When moving the aquarium within your home, use the buckets as mentioned above. Leave enough water in the aquarium to fully cover the live-rock (if possible) and sand if you intend to reuse it (sand traps a lot of unwanted stuff, I recommend not reusing if at all possible). If you have to remove the live rock just keep it submerged as mentioned above. Although there is no need to pack your pumps and other equipment, you’ll want to keep them submerged in a container with some aquarium water.
Moved in at Last
Regardless of whether or not your new destination is within your existing home or a completely new location, you'll need to work expeditiously to get your aquarium operating again. Fill it with as much of the new water as you were able to make. Topping it off with whatever old saltwater you transported. You want to get your filtration, heaters and other equipment running as soon as possible. It's also not a bad idea to then add a bacterial additive to help accelerate any cycling that might happen. I would also recommend testing your water parameters to insure they are at acceptable levels (see Optimal Parameters for a Coral Reef Aquarium By Randy Holmes-Farley below) before adding any livestock. If parameters are at acceptable levels, start adding your livestock after proper acclimation.

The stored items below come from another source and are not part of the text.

(** * Frisbee / imagezip: the image codec core

    A shallow embedding of the relocation table ([libndz/reloc.c]), of the
    magic check of [imagedump.c] and of the hash-map delta engine
    ([hashmap/hashmap.c]), with the properties the specification states
    about them.

    Conventions.  C integers are [Z]; where the source computes in a fixed
    width the wrap-around is written with [u32] and [u64].  A pointer that
    may be [NULL] is an [option].  A call returns ([Ret]), stops at a
    failed [assert] ([AssertFail]), or leaves defined behaviour
    ([Undefined]: a read of memory the program never wrote, a division by
    zero).  Loops that follow pointers take a bound on their iterations and
    end in [NoFuel] when it does not suffice. *)

From Stdlib Require Import ZArith Lia Bool List String Sorted.
From stdpp Require Import base numbers option list gmap.

Local Open Scope Z_scope.

(* ===================================================================== *)
(** * Part I.  Definitions                                                *)
(* ===================================================================== *)

(** ** Machine integers *)

Definition u32 (x : Z) : Z := x mod 2 ^ 32.
Definition u64 (x : Z) : Z := x mod 2 ^ 64.
Definition UINT32_MAX : Z := 2 ^ 32 - 1.

(** ** Results of a call *)

Inductive outcome (A : Type) : Type :=
| Ret (a : A)
| AssertFail
| Undefined
| NoFuel.
Arguments Ret {A} a.
Arguments AssertFail {A}.
Arguments Undefined {A}.
Arguments NoFuel {A}.

#[global] Instance outcome_ret : MRet outcome := fun A a => Ret a.
#[global] Instance outcome_bind : MBind outcome := fun A B k m =>
  match m with
  | Ret a => k a
  | AssertFail => AssertFail
  | Undefined => Undefined
  | NoFuel => NoFuel
  end.

(** [assert(b)] *)
Definition assert (b : bool) : outcome unit :=
  if b then Ret tt else AssertFail.

(** ** imagehdr.h *)

Definition COMPRESSED_MAGIC_BASE : Z := 0x69696969.
Definition COMPRESSED_V1 : Z := COMPRESSED_MAGIC_BASE + 0.
Definition COMPRESSED_V2 : Z := COMPRESSED_MAGIC_BASE + 1.
Definition COMPRESSED_V3 : Z := COMPRESSED_MAGIC_BASE + 2.
Definition COMPRESSED_V4 : Z := COMPRESSED_MAGIC_BASE + 3.
Definition COMPRESSED_V5 : Z := COMPRESSED_MAGIC_BASE + 4.
Definition COMPRESSED_V6 : Z := COMPRESSED_MAGIC_BASE + 5.
Definition COMPRESSED_MAGIC_CURRENT : Z := COMPRESSED_V5.

Definition UUID_LENGTH : Z := 16.
Definition CSUM_NONE : Z := 0.
Definition CSUM_SHA1 : Z := 1.
Definition CSUM_TYPE : Z := 0xFF.
Definition DEFAULTREGIONSIZE : Z := 4096.
Definition F_BLOCKSIZE : Z := 1024.
Definition F_BLOCKSPERCHUNK : Z := 1024.
Definition CHUNKSIZE : Z := F_BLOCKSIZE * F_BLOCKSPERCHUNK.
Definition SECSIZE : Z := 512.

(** [blockhdr_t] is [struct blockhdr_V5]; the V6 fields [dumpchunk] reads
    through a cast are kept in the same record. *)
Record blockhdr : Type := {
  hdr_magic : Z;
  hdr_size : Z;
  hdr_blockindex : Z;
  hdr_blocktotal : Z;
  hdr_regionsize : Z;
  hdr_regioncount : Z;
  hdr_firstsect : Z;
  hdr_lastsect : Z;
  hdr_reloccount : Z;
  hdr_firstsect64 : Z;
  hdr_lastsect64 : Z;
  hdr_imageid : list Z;
  hdr_enc_cipher : Z;
  hdr_csum_type : Z
}.

(** [struct blockreloc_32] and [struct blockreloc_64] hold the same four
    fields in two widths; one record stands for both, the width being the
    table's [reloc32] flag. *)
Record blockreloc : Type := {
  r_type : Z;
  r_sector : Z;
  r_sectoff : Z;
  r_size : Z
}.

(** ** libndz/reloc.c *)

(** The relocation fields of [struct ndz_file].  [libndz.h] is not among
    the sources: [ndz_addr_t] and [ndz_size_t] are taken as the 64-bit
    unsigned type the debugging output prints them with, and the two
    address sentinels [NDZ_LOADDR] and [NDZ_HIADDR] are parameters. *)
Record ndz_file : Type := {
  reloc32 : bool;
  relocdata : option (list blockreloc);
  relocentries : Z;
  reloclo : Z;
  relochi : Z;
  sectsize : Z
}.

Section RelocCode.
Variables NDZ_LOADDR NDZ_HIADDR : Z.

Definition ndz_reloc_init (ndz : ndz_file) : ndz_file :=
  {| reloc32 := true;
     relocdata := None;
     relocentries := 0;
     reloclo := NDZ_HIADDR;
     relochi := NDZ_LOADDR;
     sectsize := sectsize ndz |}.

Definition ndz_reloc_free (ndz : option ndz_file) : option ndz_file :=
  match ndz with
  | Some n =>
      Some {| reloc32 := reloc32 n;
              relocdata := None;
              relocentries := 0;
              reloclo := reloclo n;
              relochi := relochi n;
              sectsize := sectsize n |}
  | None => None
  end.

(** The copy loop of [ndz_reloc_get]: [n] records are read from the chunk's
    buffer and written after the [acc] records the table already holds. *)
Fixpoint reloc_get_loop (n : nat) (chunkreloc : list blockreloc)
    (lo hi : Z) (acc : list blockreloc)
  : outcome (Z * Z * list blockreloc) :=
  match n with
  | O => Ret (lo, hi, acc)
  | S n' =>
      match chunkreloc with
      | [] => Undefined
      | r :: rest =>
          let rsector := r_sector r in
          let lo1 := if lo =? NDZ_HIADDR then rsector else lo in
          _ ← assert (lo1 <=? rsector);
          let hi1 := if hi <? rsector then rsector else hi in
          reloc_get_loop n' rest lo1 hi1 (acc ++ [r])
      end
  end.

(** [alloc_ok] tells whether the [malloc] or [realloc] of the call
    returns a block.  The size asked for is 0 when the new count [i], an
    [int], is 0.  A [realloc] of the table to the size 0 that returns
    [NULL] may have freed the block (the C library decides), which
    [ndz_reloc_free] then frees again. *)
Definition ndz_reloc_get (alloc_ok : bool) (ndz : option ndz_file)
    (hdr : option blockhdr) (buf : option (list blockreloc))
  : outcome (Z * option ndz_file) :=
  match ndz, hdr, buf with
  | Some n, Some h, Some chunkreloc =>
      if (hdr_magic h <? COMPRESSED_V2) || (hdr_reloccount h =? 0)
      then Ret (0, Some n)
      else
        let is32 := negb (COMPRESSED_V5 <=? hdr_magic h) in
        _ ← assert (match relocdata n with
                     | None => true
                     | Some _ => Bool.eqb is32 (reloc32 n)
                     end);
        let r32 := match relocdata n with
                   | None => is32
                   | Some _ => reloc32 n
                   end in
        let n1 := {| reloc32 := r32;
                     relocdata := relocdata n;
                     relocentries := relocentries n;
                     reloclo := reloclo n;
                     relochi := relochi n;
                     sectsize := sectsize n |} in
        if negb alloc_ok then
          match relocdata n with
          | Some _ =>
              if u32 (relocentries n + hdr_reloccount h) =? 0 then Undefined
              else Ret (-1, ndz_reloc_free (Some n1))
          | None => Ret (-1, ndz_reloc_free (Some n1))
          end
        else
          let old := default [] (relocdata n) in
          if (relocentries n <? 0) || (Z.of_nat (length old) <? relocentries n)
          then Undefined
          else
            '(lo, hi, data) ←
              reloc_get_loop (Z.to_nat (hdr_reloccount h)) chunkreloc
                (reloclo n) (relochi n)
                (take (Z.to_nat (relocentries n)) old);
            Ret (0, Some {| reloc32 := r32;
                            relocdata := Some data;
                            relocentries := relocentries n + hdr_reloccount h;
                            reloclo := lo;
                            relochi := hi;
                            sectsize := sectsize n |})
  | _, _, _ => Ret (-1, ndz)
  end.

(** The scan of [ndz_reloc_put]: [n] stored records are visited in order,
    and those of the chunk's sector range are written through [chunkreloc];
    [out] is what has been written so far. *)
Fixpoint reloc_put_loop (n : nat) (relocdata : list blockreloc)
    (sectsz firstsect lastsect : Z) (out : list blockreloc)
  : outcome (list blockreloc) :=
  match n with
  | O => Ret out
  | S n' =>
      match relocdata with
      | [] => Undefined
      | r :: rest =>
          let rsector := r_sector r in
          let roffset := r_sectoff r in
          let rsize := r_size r in
          _ ← assert (u64 (roffset + rsize) <=? sectsz);
          let out1 :=
            if (firstsect <=? rsector) && (rsector <? lastsect)
            then out ++ [r] else out in
          reloc_put_loop n' rest sectsz firstsect lastsect out1
      end
  end.

(** Writing [out] from the start of the buffer [buf]. *)
Definition store_relocs (out buf : list blockreloc) : list blockreloc :=
  out ++ drop (length out) buf.

(** The result is the returned [int] and the chunk buffer after the call. *)
Definition ndz_reloc_put (ndz : option ndz_file) (hdr : option blockhdr)
    (buf : option (list blockreloc))
  : outcome (Z * option (list blockreloc)) :=
  match ndz, hdr, buf with
  | Some n, Some h, Some b =>
      if (relocentries n =? 0) || (relochi n <? hdr_firstsect h)
         || (hdr_lastsect h <=? reloclo n)
      then Ret (0, buf)
      else
        match relocdata n with
        | None => Undefined
        | Some data =>
            out ← reloc_put_loop (Z.to_nat (relocentries n)) data
                     (sectsize n) (hdr_firstsect h) (hdr_lastsect h) [];
            Ret (0, Some (store_relocs out b))
        end
  | _, _, _ => Ret (-1, buf)
  end.

(** A sequence of calls of [ndz_reloc_get] on one table, each of which
    returns 0; [None] when a call does not. *)
Fixpoint ndz_reloc_get_seq (ndz : ndz_file)
    (calls : list (bool * blockhdr * list blockreloc)) : option ndz_file :=
  match calls with
  | [] => Some ndz
  | (alloc_ok, h, b) :: rest =>
      match ndz_reloc_get alloc_ok (Some ndz) (Some h) (Some b) with
      | Ret (0, Some ndz') => ndz_reloc_get_seq ndz' rest
      | _ => None
      end
  end.

End RelocCode.

(** The records a chunk header supplies to [ndz_reloc_get]. *)
Definition supplied (c : bool * blockhdr * list blockreloc) : list blockreloc :=
  let '(_, h, b) := c in
  if (hdr_magic h <? COMPRESSED_V2) || (hdr_reloccount h =? 0) then []
  else take (Z.to_nat (hdr_reloccount h)) b.

(** The records a table holds. *)
Definition stored (ndz : ndz_file) : list blockreloc :=
  match relocdata ndz with
  | Some d => take (Z.to_nat (relocentries ndz)) d
  | None => []
  end.

Definition in_chunk (h : blockhdr) (r : blockreloc) : bool :=
  (hdr_firstsect h <=? r_sector r) && (r_sector r <? hdr_lastsect h).

(** ** imagedump.c *)

(** The file-scope variables of [imagedump.c] that decide what [dumpfile]
    and [dumpchunk] return.  The statistics counters only feed the report
    and are left out. *)
Record dump_state : Type := {
  detail : Z;
  dumpmap : Z;
  ignorev1 : Z;
  checksums : Z;
  quickcheck : Z;
  magic : Z;
  chunkcount : Z;
  imageid : list Z;
  sigtype : Z;
  enctype : Z
}.

Definition set_checksums (v : Z) (s : dump_state) : dump_state :=
  {| detail := detail s; dumpmap := dumpmap s; ignorev1 := ignorev1 s;
     checksums := v; quickcheck := quickcheck s; magic := magic s;
     chunkcount := chunkcount s; imageid := imageid s;
     sigtype := sigtype s; enctype := enctype s |}.
Definition set_magic (v : Z) (s : dump_state) : dump_state :=
  {| detail := detail s; dumpmap := dumpmap s; ignorev1 := ignorev1 s;
     checksums := checksums s; quickcheck := quickcheck s; magic := v;
     chunkcount := chunkcount s; imageid := imageid s;
     sigtype := sigtype s; enctype := enctype s |}.
Definition set_chunkcount (v : Z) (s : dump_state) : dump_state :=
  {| detail := detail s; dumpmap := dumpmap s; ignorev1 := ignorev1 s;
     checksums := checksums s; quickcheck := quickcheck s; magic := magic s;
     chunkcount := v; imageid := imageid s;
     sigtype := sigtype s; enctype := enctype s |}.
Definition set_imageid (v : list Z) (s : dump_state) : dump_state :=
  {| detail := detail s; dumpmap := dumpmap s; ignorev1 := ignorev1 s;
     checksums := checksums s; quickcheck := quickcheck s; magic := magic s;
     chunkcount := chunkcount s; imageid := v;
     sigtype := sigtype s; enctype := enctype s |}.
Definition set_sigenc (sg en : Z) (s : dump_state) : dump_state :=
  {| detail := detail s; dumpmap := dumpmap s; ignorev1 := ignorev1 s;
     checksums := checksums s; quickcheck := quickcheck s; magic := magic s;
     chunkcount := chunkcount s; imageid := imageid s;
     sigtype := sg; enctype := en |}.

(** [memcmp(imageid, hdr->imageid, UUID_LENGTH) != 0] *)
Definition imageid_differs (a b : list Z) : bool :=
  negb (bool_decide (take (Z.to_nat UUID_LENGTH) a = take (Z.to_nat UUID_LENGTH) b)).

(** The value [dumpchunk] returns: 0 when the chunk is accepted, 1 when it
    is refused.  [WITH_CRYPTO] cannot be defined ([imagehdr.h] stops the
    build then), so no checksum is verified. *)
Definition dumpchunk (s : dump_state) (hdr : blockhdr) (chunkno : Z)
    (checkindex : bool) : Z :=
  let m := hdr_magic hdr in
  let header_ok :=
    if m =? COMPRESSED_V1 then true
    else if (m =? COMPRESSED_V2) || (m =? COMPRESSED_V3) then true
    else if m =? COMPRESSED_V5 then
      negb ((0 <? chunkno) && imageid_differs (imageid s) (hdr_imageid hdr))
    else if m =? COMPRESSED_V6 then
      if (0 <? chunkno) && negb (sigtype s =? hdr_csum_type hdr) then false
      else if (0 <? chunkno) && negb (enctype s =? hdr_enc_cipher hdr) then false
      else if (0 <? chunkno) && imageid_differs (imageid s) (hdr_imageid hdr)
      then false
      else if negb (checksums s =? 0) && negb (hdr_csum_type hdr =? CSUM_NONE)
              && negb (Z.land (hdr_csum_type hdr) CSUM_TYPE =? CSUM_SHA1)
      then false
      else true
    else false in
  if negb header_ok then 1
  else if checkindex && negb (hdr_blockindex hdr =? chunkno) then 1
  else if negb (chunkcount s =? 0)
          && negb (u64 (hdr_blocktotal hdr) =? chunkcount s) then 1
  else if u32 (CHUNKSIZE - hdr_regionsize hdr) <? hdr_size hdr then 1
  else 0.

Table 1. Parameters critical to control in reef aquaria.
Table 2. Other parameters in reef aquaria that aquarists may want to control.
These suggestions are designed to aid you and enhance your chances of a successful move. It takes planning and not just on the night before the move! Create your plan, create contingency plans, follow those plans and move expeditiously. Your reef depends on your execution of these tasks!
Nobody likes to move. And certainly nobody likes to move an aquarium. But if it has to be done, and you can’t call in sick, I hope these guidelines will help make that daunting task just a little more manageable.